With this understanding, the evaluation team conducted focus groups with residents who participated in BBZ Castlemont’s economic development and entrepreneurship programming. Data showed how BBZ Castlemont is making progress along the anticipated outcomes pathway including increased job training, increased financial literacy, and increased microfinance opportunities. Beyond confirming achievement of short-term and mid-term outcomes, participants provided a more nuanced explanation of how BBZ programming influenced positive trends in these indicators.

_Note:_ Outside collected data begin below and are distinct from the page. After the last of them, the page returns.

(** The body of the [forEach] over [Object.entries(typeMap)] for one key.
    The node of the entry is changed in place by [augmentType] and by
    [handleRelationFields]; the model reads it from the map, where the key
    still holds it (keys are the names of the definitions they hold), and
    stores the changed node back. *)
Definition augmentEntry {PK : PrimaryKey} (config : Config)
  (typeMap : TypeMap) (name : string) : result TypeMap :=
  if isTemporalType name then Ok typeMap
  else
    match tm_get typeMap name with
    | None => Ok typeMap
    | Some type =>
        let type := augmentType type typeMap config in
        let typeMap := tm_set typeMap name type in
        do typeMap <- possiblyAddQuery type typeMap config;
        do typeMap <- possiblyAddOrderingEnum type typeMap config;
        do typeMap <- possiblyAddTypeInput type typeMap config;
        do typeMap <- possiblyAddFilterInput type typeMap config;
        do typeMap <- possiblyAddTypeMutations type typeMap config;
        do '(typeMap, type) <- handleRelationFields type typeMap config;
        Ok (tm_set typeMap name type)
    end.

Fixpoint augmentEntries {PK : PrimaryKey} (config : Config) (typeMap : TypeMap)
  (names : list string) : result TypeMap :=
  match names with
  | [] => Ok typeMap
  | name :: rest =>
      do typeMap <- augmentEntry config typeMap name;
      augmentEntries config typeMap rest
  end.

(** [augmentTypeMap]; the entries visited are those present when the loop
    starts. *)
Definition augmentTypeMap {PK : PrimaryKey} (typeMap : TypeMap)
  (config : Config) : result TypeMap :=
  let config := excludeIgnoredTypes typeMap config in
  let typeMap := initializeOperationTypes typeMap config in
  do typeMap <- addRelationTypeDirectives typeMap;
  let typeMap := addTemporalTypes typeMap config in
  do typeMap <- augmentEntries config typeMap (tm_keys typeMap);
  let typeMap := augmentQueryArguments typeMap config in
  Ok (addDirectiveDeclarations typeMap config).


(** ** Resolvers *)

(** A JavaScript object used as a dictionary, with keys in insertion
    order. *)
Fixpoint obj_get {V : Type} (o : list (string * V)) (key : string)
  : option V :=
  match o with
  | [] => None
  | (k, v) :: rest => if String.eqb k key then Some v else obj_get rest key
  end.

Fixpoint obj_set {V : Type} (o : list (string * V)) (key : string) (v : V)
  : list (string * V) :=
  match o with
  | [] => [(key, v)]
  | (k, v0) :: rest =>
      if String.eqb k key then (k, v) :: rest
      else (k, v0) :: obj_set rest key v
  end.

(** The functions that end up in a resolver map: one the caller supplied,
    the default that delegates to [neo4jgraphql] with the configuration's
    debug flag, and the interface type resolution that reads
    [FRAGMENT_TYPE] off the resolved value. *)
Inductive Resolver : Type :=
| UserResolver (id : nat)
| DefaultResolver (config : Config)
| ResolveTypeByFragment.

Definition ResolverMap : Type := list (string * Resolver).

(** The resolvers argument: [None] is [undefined]. *)
Definition Resolvers : Type := option (list (string * ResolverMap)).

(** [o[key] === undefined] on a plain object: no own property and none
    inherited from [Object.prototype]. *)
Definition obj_undefined {V : Type} (o : list (string * V)) (key : string)
  : bool :=
  match obj_get o key with
  | None => negb (inherited key)
  | Some _ => false
  end.
(** * bot2-telegram: the single-instance lock and the lifecycle of [main.py]

    A shallow embedding of [src/main.py].  The program is a Python script
    that guards a long-polling Telegram bot with a PID file
    ([bot_session.lock]).  The embedding keeps the structure of the source:

    - the filesystem is a finite map from paths to files;
    - every method of [TelegramBot] is a computation in a small
      state-and-exception monad over the [world] (filesystem, log, the
      ordered trace of external actions and the fields of the bot object);
    - what the program cannot decide by itself (the environment variables,
      the process id, the answer of [os.kill(pid, 0)], the failures of the
      Telegram library) is read from an [env] record.                      *)

From Stdlib Require Import ZArith String Ascii List Bool Lia.
From Stdlib Require Import DecimalString DecimalZ DecimalPos.
From stdpp Require Import base option gmap strings.

Open Scope Z_scope.
Open Scope string_scope.

(** ** Text: [str.strip], [int] and [str] of Python

    A [string] is a sequence of characters with code points below 256.
    In that range the decimal digits of Python are ['0'] .. ['9'] and the
    white space of [str.isspace] is 0x09-0x0D, 0x1C-0x1F, 0x20, 0x85, 0xA0. *)

Module PyText.

Definition is_space (c : ascii) : bool :=
  let n := nat_of_ascii c in
  ((9 <=? n)%nat && (n <=? 13)%nat)
  || ((28 <=? n)%nat && (n <=? 32)%nat)
  || (n =? 133)%nat || (n =? 160)%nat.

Definition digit_val (c : ascii) : option Z :=
  let n := nat_of_ascii c in
  if ((48 <=? n)%nat && (n <=? 57)%nat)%bool
  then Some (Z.of_nat (n - 48)) else None.

Definition is_underscore (c : ascii) : bool := (nat_of_ascii c =? 95)%nat.

(** [s.lstrip()] *)
Fixpoint lstrip (s : string) : string :=
  match s with
  | String c s' => if is_space c then lstrip s' else s
  | EmptyString => EmptyString
  end.

(** [s.rstrip()]: a character is dropped when it is white space and
    everything after it has been dropped. *)
Fixpoint rstrip (s : string) : string :=
  match s with
  | String c s' =>
      match rstrip s' with
      | EmptyString => if is_space c then EmptyString else String c EmptyString
      | r => String c r
      end
  | EmptyString => EmptyString
  end.

(** [s.strip()] *)
Definition strip (s : string) : string := rstrip (lstrip s).

(** The digits of a base-10 literal, most significant first.  An
    underscore is accepted between two digits only ([prev_us] records that
    the previous character was one). *)
Fixpoint parse_digits (s : string) (prev_us : bool) (acc : Z) : option Z :=
  match s with
  | EmptyString => if prev_us then None else Some acc
  | String c s' =>
      if is_underscore c
      then (if prev_us then None else parse_digits s' true acc)
      else match digit_val c with
           | Some d => parse_digits s' false (10 * acc + d)
           | None => None
           end
  end.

Our approach to place-based evaluation
The BBZ Initiative is not alone in striving to measure change in complex environments. Changing the social, economic, and structural conditions of neighborhoods is a long-term effort, and requires a long-term investment in evaluation. The tension of showing outputs in place-based work must be balanced with a vision for showing that outcomes will shift over time, using incremental evaluation and assessment as a tool to support continued learning and growth. Figuring out what success looks like – and how we would know if we were there – continues to be central to the BBZ evaluation and to building local capacity to make change in the zones.
To learn more about Harder+Company Community Research, visit www.harderco.com. To learn more about the Best Babies Zone Initiative, visit www.bestbabieszone.org.
Footnotes
[1] The Best Babies Zone Initiative, based at the UC Berkeley School of Public Health, supports communities across the United States to implement a resident-driven, place-based, multi-sector approach to community transformation – with the ultimate goal of reducing racial inequities in birth outcomes.